Update: After weather forced postponement of the original date, the event was moved to April 11. Tickets are available here.
Just after King Weekend, the Birmingham Jewish community will host a performance on Jan. 16 of a new one-man show about the close relationship between Martin Luther King Jr. and one of the 20th century’s leading Jewish thinkers.
“Heschel’s Passover Eve” portrays Rabbi Abraham Joshua Heschel a few days before the beginning of Passover in 1968, and the Seder to which he invited King. The preparations for the Seder include reflections on the universal drive for freedom, and the call to “let my people go,” and the show is a window into Heschel’s complex character.
The play was commissioned by the World Zionist Organization to commemorate the 50th anniversary of Heschel’s death, December 2022. A professor at the Jewish Theological Seminary in New York, Heschel authored numerous influential works on Jewish philosophy, including “Man Is Not Alone,” “God in Search of Man” and “The Sabbath: Its Meaning for Modern Man.”

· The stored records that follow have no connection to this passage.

Lemma cleanup_process_spec T p code sig :
  mem_ok T p →
  ∃ p', cleanup_process code sig p = Val (tt, p') ∧
    pcb_memset (p_pcb p') = [] ∧ pcb_fd_table (p_pcb p') = [] ∧ pcb_children (p_pcb p') = [] ∧
    pcb_exit_code (p_pcb p') = Some code ∧ pcb_threads (p_pcb p') = pcb_threads (p_pcb p) ∧
    p_parent p' = p_parent (signal_parent sig p) ∧
    (pcb_exit_signal (p_pcb p') = pcb_exit_signal (p_pcb p) ∧ pcb_core_dumped (p_pcb p') = pcb_core_dumped (p_pcb p) ∧
     p_pid p' = p_pid p ∧ stays p p' ∧ world_ok T (p_world p')) ∧
    (pcb_futex_table (p_pcb p') = pcb_futex_table (p_pcb p) ∧ ram_stays (p_world p) (p_world p') ∧
     ∀ v, user_addr v → leaf T (w_phys (p_world p')) v = leaf T (w_phys (p_world p)) v) ∧
    (∀ q, (0 < strong_count q (p_world p))%nat →
       strong_count q (p_world p) = refs (trackers_of (pcb_memset (p_pcb p))) q →
       q ∈ fa_free (ph_alloc (w_phys (p_world p')))).
Proof.
  intros [Han Hw Ho]. unfold cleanup_process, clear_memset.
  destruct (memset_clear_spec ops T (pcb_memset (p_pcb p)) (p_world p)) as (w' & E & Hw' & [Hl Hr] & Hc & _ & Hf); [done..|].
  rewrite E. cbn [mbind outcome_bind]. eexists. split; [done|].
  destruct p as [w m fs b t i j par kn]; destruct b. simpl in *.
  split_and!; try done. intros q Hq1 Hq2. apply Hf; [done|]. rewrite Hc. lia.
Qed.

(** The word stays as it is for a thread that leaves again. *)
Lemma tid_word_kept T p p' :
  tid_word_ok T p → world_ok T (p_world p) → world_ok T (p_world p') →
  tcb_clear_child_tid (p_tcb p') = tcb_clear_child_tid (p_tcb p) →
  (∀ v, user_addr v → leaf T (w_phys (p_world p')) v = leaf T (w_phys (p_world p)) v) → ram_stays (p_world p) (p_world p') →
  tid_word_ok T p'.
Proof.
  intros Hok Hw Hw' Et Hl Hr. unfold tid_word_ok in *. rewrite Et. destruct Hok as [?|[?|[e [Hu ? Hm ? Hp]]]]; [by left|by right; left|].
  right. right. exists e. split; rewrite ?Et; try done; [|by apply Hr]. rewrite (mmu_leaf T) in Hm |- * by done. by rewrite Hl.
Qed.

Lemma tid_word_same T p p' :
  tid_word_ok T p → p_world p' = p_world p → tcb_clear_child_tid (p_tcb p') = tcb_clear_child_tid (p_tcb p) → tid_word_ok T p'.
Proof.
  unfold tid_word_ok. intros Hok Ew Et. rewrite Et. destruct Hok as [?|[?|[e [? ? ? ? ?]]]]; [by left|by right; left|].
  right. right. exists e. split; rewrite ?Et, ?Ew; done.
Qed.

(** Leaving as the last thread. *)
Lemma exit_last_spec T p code :
  tid_word_ok T p → p_tid p = p_pid p → other_threads p = [] → mem_ok T p →
  ∃ p', exit_ code p = Val (tt, p') ∧
    pcb_memset (p_pcb p') = [] ∧ pcb_fd_table (p_pcb p') = [] ∧ pcb_children (p_pcb p') = [] ∧
    pcb_exit_code (p_pcb p') = Some code ∧ pcb_threads (p_pcb p') = [] ∧
    p_parent p' =
      tcb_add_signal (if tcb_exit_signal (p_tcb p) =? 0 then SIGCHLD else from_num (tcb_exit_signal (p_tcb p)))
        <$> p_parent p ∧
    (pcb_exit_signal (p_pcb p') = pcb_exit_signal (p_pcb p) ∧ pcb_core_dumped (p_pcb p') = pcb_core_dumped (p_pcb p) ∧
     p_pid p' = p_pid p ∧ stays p p' ∧ world_ok T (p_world p')) ∧
    (tid_word_ok T p' ∧
     ∃ ph, notify_exit p = Val (tt, map_pcb (with_futex_table (pcb_futex_table (p_pcb p'))) (set_world (set_phys ph (p_world p)) p)) ∧
       notified T p ph (pcb_futex_table (p_pcb p'))) ∧
    (∀ q, (0 < strong_count q (p_world p))%nat →
       strong_count q (p_world p) = refs (trackers_of (pcb_memset (p_pcb p))) q →
       q ∈ fa_free (ph_alloc (w_phys (p_world p')))).
Proof.
  intros Hc Hm Ho [Han Hw How]. unfold exit_.
  destruct (notify_exit_spec T p Hw Hc) as (ph & ft & En & Hw1 & Hnot & Hlf & Hram).
  rewrite En. cbn [mbind outcome_bind].
  set (q := map_pcb (with_threads []) (map_pcb (with_exit_code (Some code)) (map_pcb (with_futex_table ft) (set_world (set_phys ph (p_world p)) p)))).
  destruct (cleanup_process_spec T q code (tcb_exit_signal (p_tcb p)))
    as (p' & E & ? & ? & ? & ? & Ht & Hp & (? & ? & ? & (Etcb & ? & ?) & Hw') & (Eft & Hr' & Hl') & Hf).
  { unfold q. destruct p as [? ? ? []]. by split. }
  exists p'. assert (leave code (tcb_exit_signal (p_tcb p)) (map_pcb (with_exit_code (Some code))
      (map_pcb (with_futex_table ft) (set_world (set_phys ph (p_world p)) p))) = Val (tt, p')) as El.
  { rewrite <- E. unfold q. destruct p as [? ? ? []]. unfold leave, other_threads, map_pcb, set_pcb in *. simpl in *.
    rewrite Ho, Hm, Z.eqb_refl. done. }
  assert (tid_word_ok T p') as Hwok.
  { apply (tid_word_kept T p); try done; [by rewrite Etcb| |].
    - intros v Hv. rewrite Hl' by done. unfold q. rewrite <- Hlf. by destruct p as [? ? ? []].
    - intros x Hx. apply Hr'. unfold q. destruct p as [? ? ? []]. by apply Hram. }
  assert (pcb_futex_table (p_pcb p') = ft) as Eft' by (rewrite Eft; unfold q; by destruct p as [? ? ? []]).
  assert (∀ x, strong_count x (p_world q) = strong_count x (p_world p) ∧ pcb_memset (p_pcb q) = pcb_memset (p_pcb p)) as Hq
    by (intros x; unfold q; by destruct p as [? ? ? []]).
  unfold q in *. clear q. split; [exact El|]. destruct p as [w m fs b t i j par kn]; destruct b. simpl in *.
  split_and!; try done; [by destruct (tcb_exit_signal t =? 0)|exists ph; rewrite Eft'; by split].
Qed.

(** C15: [exit] of the main thread when no other thread of the process is left:
    the word the thread asked to be cleared is cleared and one waiter on it
    woken, all areas, descriptors and children are given up, the exit code is
    recorded, the parent gets the exit signal (or SIGCHLD), and every frame
    only this process referred to is free again.  The word must be absent, in
    a page without a leaf table or in a mapped page; the areas are anonymous. *)
Theorem exit_releases_process T p code :
  tid_word_ok T p → p_tid p = p_pid p → other_threads p = [] → mem_ok T p →
  ∃ p', exit_ code p = Val (tt, p') ∧
    pcb_memset (p_pcb p') = [] ∧ pcb_fd_table (p_pcb p') = [] ∧ pcb_children (p_pcb p') = [] ∧
    pcb_exit_code (p_pcb p') = Some code ∧ pcb_threads (p_pcb p') = [] ∧
    p_parent p' =
      tcb_add_signal (if tcb_exit_signal (p_tcb p) =? 0 then SIGCHLD else from_num (tcb_exit_signal (p_tcb p)))
        <$> p_parent p ∧
    (∃ ph, notify_exit p = Val (tt, map_pcb (with_futex_table (pcb_futex_table (p_pcb p'))) (set_world (set_phys ph (p_world p)) p)) ∧
       notified T p ph (pcb_futex_table (p_pcb p'))) ∧
    (∀ q, (0 < strong_count q (p_world p))%nat →
       strong_count q (p_world p) = refs (trackers_of (pcb_memset (p_pcb p))) q →
       q ∈ fa_free (ph_alloc (w_phys (p_world p')))).
Proof.
  intros Hc Hm Ho Hok. destruct (exit_last_spec T p code Hc Hm Ho Hok) as (p' & E & ? & ? & ? & ? & ? & ? & _ & [_ Hn] & ?).
  exists p'. by split_and!.
Qed.

(** Threads of one process leaving in the order of [l]. *)
Definition switch_thread (tid : Z) (t : ThreadControlBlock) (p : Proc) : Proc :=
  mkProc (p_world p) (p_mounted p) (p_files p) (p_pcb p) t tid (p_pid p) (p_parent p) (p_kern p).

Fixpoint thread_exits (l : list (Z * ThreadControlBlock * Z)) : M unit :=
  match l with
  | [] => mret tt
  | (tid, t, code) :: l => λ p, '(_, p) ← thread_exit code (switch_thread tid t p); thread_exits l p
  end.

Born in Poland, Heschel studied in Berlin, becoming a rabbi. In 1938 he was arrested by the Gestapo, and managed to flee Poland six weeks before Germany’s invasion, leaving for London before making his way to the United States. He lost sisters and his mother in the Holocaust, and never went back to the lands of his childhood.

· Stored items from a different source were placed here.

(* ===== verification/Mm.v ===== *)
(** * Memory of a process ([kernel/src/tasks/task.rs], [kernel/src/user/mod.rs],
      [kernel/src/syscall/mm.rs])

    Mapping frames into the address space of a task, the heap, the page-fault
    handler with copy on write, stores of the kernel to user memory, and the
    memory syscalls. *)

From S2P Require Import Prelude Bytes Frame PageTable Signal Path Vfs File Time Futex MemSet Process.
Local Open Scope Z_scope.

(** ** Flags of [mmap] *)
Definition MAP_SHARED : Z := 0x01.
Definition MAP_FIXED : Z := 0x10.
Definition MAP_ANONYMOUS : Z := 0x20.
(** [MapFlags::from_bits_truncate] and [MmapProt::from_bits_truncate] *)
Definition map_flags (x : Z) : Z := Z.land x 0x1ff93f.
Definition mmap_prot (x : Z) : Z := Z.land x 7.

(** [Into<MappingFlags> for MmapProt] *)
Definition prot_flags (prot : Z) : Z :=
  or_if (contains prot 4) MF_X (or_if (contains prot 2) MF_W (or_if (contains prot 1) MF_R MF_U)).

Definition MAP_AREA_START : Z := 0x200000000.

Section mm.
Context {S H : Type} (ops : INodeOps S H).
Notation K := (K S H).
Notation M := (ST (Proc S H)).

(** ** Mapping frames *)
(** [UserTask::map] *)
Definition task_map (paddr vaddr flags : Z) : M unit := λ p,
  _ ← assert_ (paddr mod PAGE_SIZE =? 0);
  _ ← assert_ (vaddr mod PAGE_SIZE =? 0);
  k_world (map_page vaddr paddr flags) p.

(** The trackers of consecutive pages; at address 0 they are not placed. *)
Definition track_run (vaddr : Z) (ps : list Z) : list MapTrack :=
  imap (λ i x, mkMapTrack (if vaddr =? 0 then vaddr else vaddr +w Z.of_nat i *w PAGE_SIZE) x 0) ps.

Definition map_trackers (vaddr : Z) (l : list MapTrack) (flags : Z) : M unit :=
  if vaddr =? 0 then mret tt
  else st_iter (λ x, task_map (mt_tracker x) (mt_vaddr x) flags) (filter (λ x, mt_vaddr x ≠ 0) l).

Definition push_area (a : MemArea H) : M unit := λ p,
  Val (tt, map_pcb (with_memset (pcb_memset (p_pcb p) ++ [a])) p).

(** The first area of type [mtype] gets more trackers. *)
Fixpoint extend_first (mtype : MemType) (l : list MapTrack) (areas : MemSet H) : option (MemSet H) :=
  match areas with
  | [] => None
  | a :: areas =>
      if decide (ma_mtype a = mtype) then Some (set_trackers (ma_mtrackers a ++ l) a :: areas)
      else cons a <$> extend_first mtype l areas
  end.

Definition first_frame (l : list Z) : outcome Z := unwrap (head l).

Heschel represented American Jewry at the Second Vatican Council, which led to the elimination of references in Catholic liturgy that demeaned Jews.
In January 1963, King and Heschel met at an interfaith conference on religion and race in Chicago, organized by the National Conference of Christians and Jews, with Heschel as a keynote speaker. Heschel’s book, “The Prophets,” was adopted by civil rights leaders for its message of being religious warriors for morality.

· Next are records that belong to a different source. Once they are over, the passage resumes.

(* ===== verification/Fork.v ===== *)
(** * Copy-on-write fork ([UserTask::new], [UserTask::cow_fork])

    Creating a process and forking one, beside any number of other address
    spaces in the same memory: stores and forks keep the spaces apart. *)

From S2P Require Import Prelude Bytes Frame PageTable Signal Path Vfs File Time Futex MemSet Process Mm Shm.
Local Open Scope Z_scope.

Definition trap_frame_new : TrapFrame := mkTrapFrame (replicate 32 0) 0.
Definition timer_default : ProcessTimer :=
  mkProcessTimer (mkITimerVal (mkTimeVal 0 0) (mkTimeVal 0 0)) (mkTimeVal 0 0) (mkTimeVal 0 0).

(** The control block of a new thread. *)
Definition tcb_new : ThreadControlBlock :=
  mkTcb trap_frame_new sig_proc_mask_new 0 0 signal_list_new (replicate (Z.to_nat REAL_TIME_SIGNAL_NUM) 0) 0 None 0 0.

Section fork.
Context {S H : Type} (ops : INodeOps S H).
Notation M := (ST (Proc S H)).

(** A task that is not running: what [Proc] has beside the shared state. *)
Record Task := mkTask {
  tk_root : Z;
  tk_pcb : ProcessControlBlock H;
  tk_tcb : ThreadControlBlock;
  tk_tid : Z;
  tk_pid : Z
}.

Definition with_root (root : Z) (w : World S) : World S := mkWorld (w_phys w) (w_rc w) root (w_fs w).

(** [Result::expect] *)
Definition expect {A} (r : result A) : outcome A := match r with Ok a => Val a | Err _ => Panic end.

(** [File::open(path, flags).map(Arc::new).expect(..)] *)
Definition open_new (path : PathBuf) (flags : Z) : M Z := λ p,
  '(r, p) ← k_fs (file_open ops (p_mounted p) path flags) p;
  f ← expect r;
  new_file f p.

(** [UserTask::new]; the kernel half of the new table is copied from the table in
    use. *)
Definition user_task_new (task_id : Z) (work_dir : PathBuf) : M Task := λ p,
  '(curr_dir, p) ← open_new work_dir O_DIRECTORY p;
  '(tty, p) ← open_new (pb_from "/dev/ttyv0") O_RDWR p;
  '(root, p) ← k_world (λ w, lift_phys (pt_alloc (w_root w)) w) p;
  Val (mkTask root
         (mkPcb [] (file_table_new tty) curr_dir 0 0 [] tms_default rlimits_new (replicate 65 sig_action_new) ∅ []
            (replicate 3 timer_default) [(task_id, true)] None None false 0x12)
         tcb_new task_id task_id, p).

(** [new_task.map(..)] in the page table at [root]. *)
Definition map_in (root paddr vaddr flags : Z) : M unit := λ p,
  _ ← assert_ (paddr mod PAGE_SIZE =? 0);
  _ ← assert_ (vaddr mod PAGE_SIZE =? 0);
  k_world (lift_phys (pt_map_page root vaddr paddr flags)) p.

Definition fork_flags (mtype : MemType) : Z :=
  match mtype with Shared | ShareFile => MF_URWX | _ => MF_URX end.

(** One area: its trackers are shared and its pages mapped in both tables. *)
Definition fork_page (root flags : Z) (x : MapTrack) : M unit :=
  _ ← map_in root (mt_tracker x) (mt_vaddr x) flags;
  task_map (mt_tracker x) (mt_vaddr x) flags.

Definition fork_area (root : Z) (area : MemArea H) : M unit :=
  _ ← k_world (st_iter (λ x, arc_clone (mt_tracker x)) (ma_mtrackers area));
  st_iter (fork_page root (fork_flags (ma_mtype area))) (ma_mtrackers area).

(** A shared segment, mapped in the child. *)
Definition fork_shm (root : Z) (shm : MapedSharedMemory) : M unit := λ p,
  seg ← unwrap (kn_segments (p_kern p) !! ms_mem shm);
  st_iter (λ x : Z * Z, map_in root x.2 (ms_start shm +w x.1 *w PAGE_SIZE) MF_URWX)
    (imap (λ i t, (Z.of_nat i, t)) (shm_trackers seg.2)) p.

(** [UserTask::cow_fork] *)
Definition cow_fork (task_id : Z) : M Task := λ p,
  cwd ← unwrap (p_files p !! pcb_curr_dir (p_pcb p));
  '(c, p) ← user_task_new task_id (f_path_buf cwd) p;
  let b := p_pcb p in
  '(_, p) ← st_iter (λ shm, seg_clone (ms_mem shm)) (pcb_shms b) p;
  let new_pcb := with_shms (pcb_shms b) (with_curr_dir (pcb_curr_dir b) (with_heap (pcb_heap b)
                   (with_fd_table (pcb_fd_table b) (tk_pcb c)))) in
  let p := map_pcb (with_children (pcb_children b ++ [task_id])) p in
  let new_tcb := set_cx (tf_set (tcb_cx (p_tcb p)) RET 0) (tk_tcb c) in
  '(_, p) ← st_iter (fork_area (tk_root c)) (pcb_memset b) p;
  '(_, p) ← st_iter (fork_shm (tk_root c)) (pcb_shms b) p;
  Val (mkTask (tk_root c) (with_memset (pcb_memset b) new_pcb) new_tcb (tk_tid c) (tk_pid c), p).

(** ** Address spaces in one memory *)
(** What a load at [v] reads through the page table at [root]. *)
Definition load (ph : Phys) (root v : Z) : option Z :=
  pte ← mmu_walk ph root v;
  page ← ph_ram ph !! pte_address pte;
  page !! Z.to_nat (v mod PAGE_SIZE).

Definition vaddrs (areas : MemSet H) : list Z := mt_vaddr <$> trackers_of areas.

Definition private (a : MemArea H) : Prop := ma_mtype a ≠ Shared ∧ ma_mtype a ≠ ShareFile.

(** An address space of private areas: every tracked page is mapped on its
    frame, writable only when the frame is not shared; an area that tracks a
    page is the first one to contain it. *)
Record mem_inv (T : Tree) (root : Z) (areas : MemSet H) (ph : Phys) (rc : gmap Z nat) : Prop := {
  mi_pt : pt_inv root T ph;
  mi_page : ∀ v, v ∈ vaddrs areas → user_addr v ∧ v mod PAGE_SIZE = 0;
  mi_nodup : NoDup (vaddrs areas);
  mi_find : ∀ i a v, areas !! i = Some a → floor_page v ∈ (mt_vaddr <$> ma_mtrackers a) →
    ma_contains a v = true ∧ ∀ k b, (k < i)%nat → areas !! k = Some b → ma_contains b v ≠ true;
  mi_private : Forall private areas;
  mi_ram : ∀ x, x ∈ trackers_of areas → ∃ page, ph_ram ph !! mt_tracker x = Some page ∧ length page = 4096%nat;
  mi_leaf : ∀ x, x ∈ trackers_of areas → ∃ fl, leaf T ph (mt_vaddr x) = pte_new_page (mt_tracker x) (pte_flags_of fl) ∧
    (fl = MF_URX ∨ (fl = MF_URW ∨ fl = MF_URWX) ∧ rc !! mt_tracker x = Some 1%nat)
}.

(** Address spaces in one memory: separate tables, counted references. *)
Record Space := mkSpace { sp_tree : Tree; sp_root : Z; sp_areas : MemSet H }.

Definition apart (T1 T2 : Tree) : Prop := ∀ q q' t, T1 !! q = Some t → T2 !! q' ≠ Some t.
Definition all_trackers (l : list Space) : list MapTrack := l ≫= λ s, trackers_of (sp_areas s).

Record spaces_inv (l : list Space) (ph : Phys) (rc : gmap Z nat) : Prop := {
  si_mem : Forall (λ s, mem_inv (sp_tree s) (sp_root s) (sp_areas s) ph rc) l;
  si_apart : ForallOrdPairs (λ s t, apart (sp_tree s) (sp_tree t)) l;
  si_rc : ∀ f n, rc !! f = Some n → (0 < n)%nat ∧ f ∈ fa_all (ph_alloc ph) ∧ f ∉ fa_free (ph_alloc ph) ∧
    ∀ s q, s ∈ l → sp_tree s !! q ≠ Some f;
  si_owned : ∀ f, (refs (all_trackers l) f ≤ default 0 (rc !! f))%nat
}.

Lemma apart_sym T1 T2 : apart T1 T2 → apart T2 T1.
Proof. intros Ha q q' t Hq Hq'. by apply (Ha q' q t). Qed.

#[global] Instance apart_perm : Proper ((≡ₚ) ==> impl) (ForallOrdPairs (λ s t, apart (sp_tree s) (sp_tree t))).
Proof.
  intros l k Hp. induction Hp as [|x l k Hp IH|x y l|l1 l2 l3 _ IH1 _ IH2]; intros Hl; [done| | |by apply IH2, IH1].
  - inversion_clear Hl as [|? ? Hx Hl']. constructor; [by rewrite <- Hp|by apply IH].
  - inversion_clear Hl as [|? ? Hx Hl']. inversion_clear Hl' as [|? ? Hy Hl]. apply Forall_cons in Hx as [Hxy Hx].
    repeat constructor; try done. by apply apart_sym.
Qed.

(** The order of the spaces does not matter. *)
#[global] Instance spaces_inv_perm : Proper ((≡ₚ) ==> eq ==> eq ==> impl) spaces_inv.
Proof.
  intros l k Hp ph _ <- rc _ <- [Hm Ha Hrc Ho]. split; [by rewrite <- Hp|by rewrite <- Hp| |].
  - intros f n Hf. destruct (Hrc f n Hf) as (? & ? & ? & Hn). split_and!; try done. intros s q. rewrite <- Hp. apply Hn.
  - intros f. etrans; [|apply Ho]. unfold refs, all_trackers. by rewrite <- Hp.
Qed.

(** The first space beside the others. *)
Section first.
Context {T : Tree} {r : Z} {m : MemSet H} {K : list Space} {ph : Phys} {rc : gmap Z nat}.
Hypothesis Hs : spaces_inv (mkSpace T r m :: K) ph rc.
Lemma si_first : mem_inv T r m ph rc.
Proof. by destruct Hs as [[? _]%Forall_cons _ _ _]. Qed.
Lemma si_other s : s ∈ K → mem_inv (sp_tree s) (sp_root s) (sp_areas s) ph rc.
Proof. destruct Hs as [[_ HK]%Forall_cons _ _ _]. rewrite Forall_forall in HK. apply HK. Qed.
Lemma si_disj s : s ∈ K → apart T (sp_tree s).
Proof. destruct Hs as [_ Ha _ _]. inversion_clear Ha as [|? ? Hx _]. rewrite Forall_forall in Hx. apply Hx. Qed.
Lemma si_others_apart : ForallOrdPairs (λ s t, apart (sp_tree s) (sp_tree t)) K.
Proof. destruct Hs as [_ Ha _ _]. by inversion_clear Ha. Qed.
Lemma si_counted f n : rc !! f = Some n → (0 < n)%nat ∧ f ∈ fa_all (ph_alloc ph) ∧ f ∉ fa_free (ph_alloc ph) ∧
  (∀ q, T !! q ≠ Some f) ∧ ∀ s q, s ∈ K → sp_tree s !! q ≠ Some f.
Proof.
  intros Hf. destruct (si_rc _ _ _ Hs f n Hf) as (? & ? & ? & Hn). split_and!; try done.
  - intros q. apply (Hn (mkSpace T r m)). set_solver.
  - intros s q Hsk. apply Hn. set_solver.
Qed.
Lemma si_refs f : (refs (trackers_of m) f + refs (all_trackers K) f ≤ default 0 (rc !! f))%nat.
Proof. rewrite <- refs_app. apply (si_owned _ _ _ Hs). Qed.
End first.

Lemma spaces_intro T r m K ph rc :
  mem_inv T r m ph rc → (∀ s, s ∈ K → mem_inv (sp_tree s) (sp_root s) (sp_areas s) ph rc) →
  (∀ s, s ∈ K → apart T (sp_tree s)) → ForallOrdPairs (λ s t, apart (sp_tree s) (sp_tree t)) K →
  (∀ f n, rc !! f = Some n → (0 < n)%nat ∧ f ∈ fa_all (ph_alloc ph) ∧ f ∉ fa_free (ph_alloc ph) ∧
    (∀ q, T !! q ≠ Some f) ∧ ∀ s q, s ∈ K → sp_tree s !! q ≠ Some f) →
  (∀ f, refs (trackers_of m) f + refs (all_trackers K) f ≤ default 0 (rc !! f))%nat →
  spaces_inv (mkSpace T r m :: K) ph rc.
Proof.
  intros H1 HK Hd Ha Hrc Ho. split.
  - constructor; [done|by apply Forall_forall].
  - constructor; [by apply Forall_forall|done].
  - intros f n Hf. destruct (Hrc f n Hf) as (? & ? & ? & ? & Hn). split_and!; try done.
    intros s q [->|Hs]%elem_of_cons; [done|by apply Hn].
  - intros f. unfold all_trackers. simpl. rewrite refs_app. apply Ho.
Qed.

Heschel received a standing ovation for his speech, where he said being religious and being racist were mutually exclusive.
He became close friends with King, who referred to Heschel as “a truly great prophet,” and Heschel continued to participate in the Civil Rights movement. In 1965, he famously marched with King and John Lewis in the Third Selma to Montgomery March, just days after Heschel led a protest about Selma in front of the Federal Bureau of Investigation in New York.
Through his friendship with Heschel, King became involved in the causes of Soviet Jewry and Israel. Heschel also got King to finally speak out against the war in Vietnam in early 1967, and they linked arms in a Vietnam protest at Arlington Cemetery in February 1968.
Ten days before he was assassinated, King delivered the keynote at a Rabbinical Assembly event celebrating Heschel’s birthday. King was assassinated on April 4, 1968. The first Seder that year was on April 12.
Yizhar Hess, vice chairman of the World Zionist Organization, had the original idea for the show. He said that outside the U.S., Heschel is not well known, and the play was intended as a way to introduce Israelis to a towering figure in Diaspora Jewry. The show was originally written in Hebrew and performed several times in Israel last year. The show was also performed in Buenos Aires and the United Kingdom.
The first English performance was on Nov. 30 in Baltimore. Eric Berger stars as Heschel.
The Birmingham performance is presented by the Levite Jewish Community Center, in partnership with Temple Beth-El, Temple Emanu-El and the Jewish Community Relations Council.
Hess will attend a pre-show reception, which starts at 6:30 p.m. at the LJCC. The play will be at 7 p.m., followed by a talkback. Adult tickets are $10, child tickets to age 18 are $5.